More fascinating fun-fun-filled facts and statistics about where I live.
Per capita there are more museums and art galleries in Shimane than any other prefecture bar one. I have been unable to find out what that prefecture is, so if anyone knows, please let me know.
Why do we Shimaneans have more museums and galleries?
The answer is simple, because we are an incredibly sophisticated and cultural people!
We have museums for sand!
And we have museums for water! Actually this is one of my favorite museums I've come across in Japan, it's only a few minutes from my house. I will post more on it later.
In Hamada we have a huge Childrens Art Museum.
And lets not forget concert halls and auditoriums like this one in Daito, a town of 5,000.

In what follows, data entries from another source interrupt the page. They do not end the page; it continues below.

Lemma update_conn_inv i g s :
  relay_inv s -> (forall c, s.(conns) !! i = Some c -> keeps_key c (g c)) ->
  relay_inv (update_conn i g s).
Proof.
  intros [H1 H2 H3 H4 H5] Hg. constructor; cbn.
  - by rewrite size_alter.
  - by rewrite size_alter.
  - intros j. rewrite lookup_alter_is_Some. apply H3.
  - intros k cl Hk. destruct (H4 k cl Hk) as (c & Hc & Hck).
    destruct (decide (tx cl = i)) as [<-|Hne].
    + exists (g c). rewrite lookup_alter_eq, Hc. split; [done|]. destruct (Hg c Hc). congruence.
    + exists c. by rewrite lookup_alter_ne.
  - intros j c. destruct (decide (i = j)) as [<-|Hne].
    + rewrite lookup_alter_eq. intros (c0 & Hc0 & ->)%fmap_Some. apply (Hg c0 Hc0).
    + rewrite lookup_alter_ne by done. apply H5.
Qed.

(** Sending what the target may receive. *)
Lemma try_send_inv i f s :
  relay_inv s ->
  (forall c k, s.(conns) !! i = Some c -> conn_key c = Some k -> deliverable k f) ->
  relay_inv (try_send cfg i f s).
Proof.
  intros Hs Hf. apply update_conn_inv; [done|]. intros c Hc.
  pose proof (inv_conns s Hs i c Hc) as Hinv. unfold push_frame.
  destruct (rx_alive c) eqn:Hrx; cbn [andb]; [|by split].
  destruct (Nat.ltb_spec (length (queue c)) (client_buffer cfg)); [|by split]. split; [done|].
  destruct Hinv as [_ Hinv]. split; [cbn; rewrite length_app; cbn; lia|].
  change (conn_key (set_queue (queue c ++ [f]) c)) with (conn_key c).
  destruct (conn_key c) as [k|] eqn:Hk; [|destruct Hinv; congruence].
  destruct Hinv as [Hp Hinv]. split; [done|].
  apply Forall_app. split; [done|]. constructor; [by eapply Hf | constructor].
Qed.
(* ===== verification/Tunnel.v ===== *)
(** * WireGuard tunnels ([runesh-mesh/src/tunnel.rs])

    The wrapper around one boringtun tunnel, and the manager that dispatches datagrams to
    tunnels by receiver index and limits handshake initiations per source.  boringtun is
    the interface [TunnApi]; its state is threaded through the calls.  Instants are integers
    in nanoseconds, and the iteration order of the tunnels is an argument. *)
From S2P Require Import Prelude Str F64 Net MeshIpam.

#[local] Open Scope Z_scope.

(** [TunnResult] of boringtun; an error carries its [Debug] text. *)
Inductive TunnResult : Type :=
  | Done
  | TunnErr (e : str)
  | WriteToNetwork (packet : list byte)
  | WriteToTunnelV4 (data : list byte) (addr : Z)
  | WriteToTunnelV6 (data : list byte) (addr : Z).

Class TunnApi := {
  Tunn : Type;
  WgKeypair : Type;
  PublicKey : Type;
  (** [Tunn::new] with the own key, the peer's key, the keepalive and the index, and a
      rate limiter of the given rate. *)
  tunn_new : WgKeypair -> PublicKey -> option Z -> Z -> Z -> Tunn;
  tunn_encapsulate : Tunn -> list byte -> TunnResult * Tunn;
  tunn_decapsulate : Tunn -> option IpAddr -> list byte -> TunnResult * Tunn;
  tunn_update_timers : Tunn -> TunnResult * Tunn;
  (** The packets queued while a handshake is pending. *)
  tunn_queued : Tunn -> nat
}.

(** Documented behaviour: called with an empty datagram, [decapsulate] hands out the queued
    packets one at a time. *)
Class TunnLaws `{TunnApi} : Prop := {
  tunn_drain : forall t r t', tunn_decapsulate t None [] = (r, t') ->
    match r with Done | TunnErr _ => True | _ => (tunn_queued t' < tunn_queued t)%nat end
}.

Definition MAX_UDP_SIZE : Z := 65536.
Definition HANDSHAKE_PPS : Z := 100.
Definition WG_MSG_HANDSHAKE_INIT : Z := 1.
Definition WG_MSG_HANDSHAKE_RESP : Z := 2.
Definition WG_MSG_COOKIE_REPLY : Z := 3.
Definition WG_MSG_DATA : Z := 4.
Definition HANDSHAKE_INIT_LIMIT : Z := 10.
Definition HANDSHAKE_INIT_WINDOW : Z := 1000000000.

Record InboundPacket := { in_data : list byte; in_src_addr : IpAddr }.

Record DecapsulateResult := {
  tunnel_packet : option InboundPacket;
  network_packets : list (list byte)
}.
Definition empty_result : DecapsulateResult := {| tunnel_packet := None; network_packets := [] |}.

Section Tunnels.
Context `{TunnApi}.

(** ** One tunnel *)

Record WgTunnel := { tunn : Tunn; endpoint : option SocketAddr; peer_index : Z }.

Definition new_tunnel (own_key : WgKeypair) (peer_public : PublicKey) (index : Z)
    (keepalive : option Z) : WgTunnel :=
  {| tunn := tunn_new own_key peer_public keepalive index HANDSHAKE_PPS; endpoint := None;
     peer_index := index |}.

Definition set_endpoint (addr : SocketAddr) (t : WgTunnel) : WgTunnel :=
  {| tunn := t.(tunn); endpoint := Some addr; peer_index := t.(peer_index) |}.
Definition with_tunn (s : Tunn) (t : WgTunnel) : WgTunnel :=
  {| tunn := s; endpoint := t.(endpoint); peer_index := t.(peer_index) |}.

Definition encapsulate (t : WgTunnel) (src : list byte)
  : result MeshError (option (list byte)) * WgTunnel :=
  let '(r, s) := tunn_encapsulate t.(tunn) src in
  (match r with
   | WriteToNetwork packet => Ok (Some packet)
   | Done => Ok None
   | TunnErr e => Err (MeshIpam.Tunnel (lit "encapsulate: " ++ e))
   | _ => Ok None
   end, with_tunn s t).

Definition push_network (p : list byte) (r : DecapsulateResult) : DecapsulateResult :=
  {| tunnel_packet := r.(tunnel_packet); network_packets := r.(network_packets) ++ [p] |}.
Definition set_packet (data : list byte) (src : IpAddr) (r : DecapsulateResult) : DecapsulateResult :=
  {| tunnel_packet := Some {| in_data := data; in_src_addr := src |};
     network_packets := r.(network_packets) |}.

(** [drain_queued]. *)
Fixpoint drain_queued (fuel : nat) (s : Tunn) (res : DecapsulateResult)
  : option (DecapsulateResult * Tunn) :=
  match fuel with
  | O => None
  | S n =>
      let '(r, s') := tunn_decapsulate s None [] in
      match r with
      | WriteToNetwork packet => drain_queued n s' (push_network packet res)
      | WriteToTunnelV4 data addr => drain_queued n s' (set_packet data (V4 addr) res)
      | WriteToTunnelV6 data addr => drain_queued n s' (set_packet data (V6 addr) res)
      | Done | TunnErr _ => Some (res, s')
      end
  end.

(** Fuel: one more call than there are queued packets. *)
Definition drain (s : Tunn) (res : DecapsulateResult) : option (DecapsulateResult * Tunn) :=
  drain_queued (S (tunn_queued s)) s res.

(** [decapsulate] of a tunnel; [None] if draining does not end. *)
Definition decapsulate_tunnel (t : WgTunnel) (src_addr : option IpAddr) (datagram : list byte)
  : option (result MeshError DecapsulateResult * WgTunnel) :=
  let '(r, s) := tunn_decapsulate t.(tunn) src_addr datagram in
  match r with
  | WriteToTunnelV4 data addr => Some (Ok (set_packet data (V4 addr) empty_result), with_tunn s t)
  | WriteToTunnelV6 data addr => Some (Ok (set_packet data (V6 addr) empty_result), with_tunn s t)
  | WriteToNetwork packet =>
      '(res, s') ← drain s (push_network packet empty_result);
      Some (Ok res, with_tunn s' t)
  | Done => Some (Ok empty_result, with_tunn s t)
  | TunnErr e => Some (Err (MeshIpam.Tunnel (lit "decapsulate: " ++ e)), with_tunn s t)
  end.

Definition tick_timers (t : WgTunnel) : list (list byte) * WgTunnel :=
  let '(r, s) := tunn_update_timers t.(tunn) in
  (match r with WriteToNetwork packet => [packet] | _ => [] end, with_tunn s t).

(** ** The manager *)

Record TunnelManager := {
  own_key : WgKeypair;
  tunnels : gmap Z WgTunnel;
  by_index_prefix : gmap Z Z;
  next_index : Z;
  handshake_init_window : gmap IpAddr (Z * Z)
}.

Definition new_manager (k : WgKeypair) : TunnelManager :=
  {| own_key := k; tunnels := ∅; by_index_prefix := ∅; next_index := 0; handshake_init_window := ∅ |}.

Definition with_tunnels (ts : gmap Z WgTunnel) (m : TunnelManager) : TunnelManager :=
  {| own_key := m.(own_key); tunnels := ts; by_index_prefix := m.(by_index_prefix);
     next_index := m.(next_index); handshake_init_window := m.(handshake_init_window) |}.

(** [add_peer]: the index is a [u32], shifted left by eight for boringtun. *)
Definition add_peer (peer_public : PublicKey) (ep : option SocketAddr) (keepalive : option Z)
    (m : TunnelManager) : Z * TunnelManager :=
  let index := m.(next_index) in
  let tunn_index := wrap 32 (Z.shiftl index 8) in
  let t := new_tunnel m.(own_key) peer_public tunn_index keepalive in
  let t' := match ep with Some addr => set_endpoint addr t | None => t end in
  (index, {| own_key := m.(own_key); tunnels := <[index := t']> m.(tunnels);
             by_index_prefix := <[index := index]> m.(by_index_prefix);
             next_index := wadd 32 index 1;
             handshake_init_window := m.(handshake_init_window) |}).

Definition remove_peer (index : Z) (m : TunnelManager) : bool * TunnelManager :=
  (bool_decide (is_Some (m.(tunnels) !! index)),
   {| own_key := m.(own_key); tunnels := delete index m.(tunnels);
      by_index_prefix := delete index m.(by_index_prefix); next_index := m.(next_index);
      handshake_init_window := m.(handshake_init_window) |}).

Definition get (index : Z) (m : TunnelManager) : option WgTunnel := m.(tunnels) !! index.

Definition manager_encapsulate (index : Z) (data : list byte) (m : TunnelManager)
  : result MeshError (option (list byte)) * TunnelManager :=
  match m.(tunnels) !! index with
  | None => (Err (PeerNotFound (lit "index " ++ show_uint index)), m)
  | Some t => let '(r, t') := encapsulate t data in
              (r, with_tunnels (<[index := t']> m.(tunnels)) m)
  end.

(** [allow_handshake_init]: a fixed window per source address. *)
Definition allow_handshake_init (ip : IpAddr) (now : Z) (m : TunnelManager) : bool * TunnelManager :=
  let entry0 := default (now, 0) (m.(handshake_init_window) !! ip) in
  let entry := if HANDSHAKE_INIT_WINDOW <? duration_since now entry0.1 then (now, 0) else entry0 in
  let '(ok, entry') :=
    if HANDSHAKE_INIT_LIMIT <=? entry.2 then (false, entry) else (true, (entry.1, entry.2 + 1)) in
  (ok, {| own_key := m.(own_key); tunnels := m.(tunnels); by_index_prefix := m.(by_index_prefix);
          next_index := m.(next_index);
          handshake_init_window := <[ip := entry']> m.(handshake_init_window) |}).

(** [u32::from_le_bytes] of bytes 4 to 8. *)
Definition receiver_idx (datagram : list byte) : Z :=
  from_be (rev (take 4 (drop 4 datagram))).

(** The linear scan over the tunnels for a handshake initiation. *)
Fixpoint scan (l : list Z) (src_addr : option IpAddr) (datagram : list byte) (m : TunnelManager)
  : option (option (Z * DecapsulateResult) * TunnelManager) :=
  match l with
  | [] => Some (None, m)
  | index :: l' =>
      match m.(tunnels) !! index with
      | None => scan l' src_addr datagram m
      | Some t =>
          '(r, t') ← decapsulate_tunnel t src_addr datagram;
          let m' := with_tunnels (<[index := t']> m.(tunnels)) m in
          match r with
          | Ok res =>
              if bool_decide (is_Some res.(tunnel_packet)) || negb (bool_decide (res.(network_packets) = []))
              then Some (Some (index, res), m')
              else scan l' src_addr datagram m'
          | Err _ => scan l' src_addr datagram m'
          end
      end
  end.

(** The dispatch by receiver index. *)
Definition dispatch (src_addr : option IpAddr) (datagram : list byte) (m : TunnelManager)
  : option (result MeshError (option (Z * DecapsulateResult)) * TunnelManager) :=
  let prefix := Z.shiftr (receiver_idx datagram) 8 in
  match m.(by_index_prefix) !! prefix with
  | None => Some (Ok None, m)
  | Some index =>
      match m.(tunnels) !! index with
      | None => Some (Ok None, m)
      | Some t =>
          '(r, t') ← decapsulate_tunnel t src_addr datagram;
          let m' := with_tunnels (<[index := t']> m.(tunnels)) m in
          Some (match r with Ok res => Ok (Some (index, res)) | Err e => Err e end, m')
      end
  end.

(** The handshake-initiation arm. *)
Definition handshake_init (order : list Z) (src_addr : option IpAddr) (now : Z)
    (datagram : list byte) (m : TunnelManager)
  : option (result MeshError (option (Z * DecapsulateResult)) * TunnelManager) :=
  let '(ok, m1) := match src_addr with
                   | Some ip => allow_handshake_init ip now m
                   | None => (true, m)
                   end in
  if negb ok then Some (Ok None, m1)
  else '(r, m2) ← scan order src_addr datagram m1; Some (Ok r, m2).

(** [TunnelManager::decapsulate]; [order] lists the tunnel indices as iterated. *)
Definition decapsulate (order : list Z) (src_addr : option IpAddr) (now : Z) (datagram : list byte)
    (m : TunnelManager)
  : option (result MeshError (option (Z * DecapsulateResult)) * TunnelManager) :=
  match datagram with
  | [] => Some (Ok None, m)
  | b :: _ =>
      let msg_type := b2z b in
      if ((msg_type =? WG_MSG_DATA) || (msg_type =? WG_MSG_HANDSHAKE_RESP)
          || (msg_type =? WG_MSG_COOKIE_REPLY)) && (8 <=? length datagram)%nat
      then dispatch src_addr datagram m
      else if msg_type =? WG_MSG_HANDSHAKE_INIT then handshake_init order src_addr now datagram m
      else Some (Ok None, m)
  end.

(** [tick_all_timers], in the order of [l]. *)
Fixpoint tick_all_timers (l : list Z) (m : TunnelManager)
  : list (Z * list (list byte)) * TunnelManager :=
  match l with
  | [] => ([], m)
  | index :: l' =>
      match m.(tunnels) !! index with
      | None => tick_all_timers l' m
      | Some t =>
          let '(packets, t') := tick_timers t in
          let '(rest, m') := tick_all_timers l' (with_tunnels (<[index := t']> m.(tunnels)) m) in
          (if bool_decide (packets = []) then rest else (index, packets) :: rest, m')
      end
  end.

The cynical among you might suggest that the real reason we have so many museums is because Shimane is the biggest recipient (per capita) of central government public works funds, so as well as all the museums we have...
........bridges to nowhere..........
... well protected mountains,........
.. and well protected rivers and coastline!
One final statistic...... it is estimated that 90% of the public works in Shimane are subject to dango! Dango is the Japanese word for bid-rigging, whereby a small group of companies get together and decide among themselves which company gets which project, and then they set an extremeley overpriced bid.
Bid rigging is of course illegal, but like many laws in Japan it masks the fact that bid-rigging is the standard way of doing things in Japan. The construction companies make huge profits, some of which is channeled to the political parties that bring the pork, the bureaucrats that award the contracts get nice cushy post-retirement jobs in the companies they have awarded contracts to, known as amakudari, and the prefecture gets infrastructure it neither needs nor wants. The losers are of course the tax-payers who fund the process.
I wrote this post a couple of weeks ago, so was really miffed when someone sent me this link to a New York Times article last week that covers the same subject even using Shimane as the example.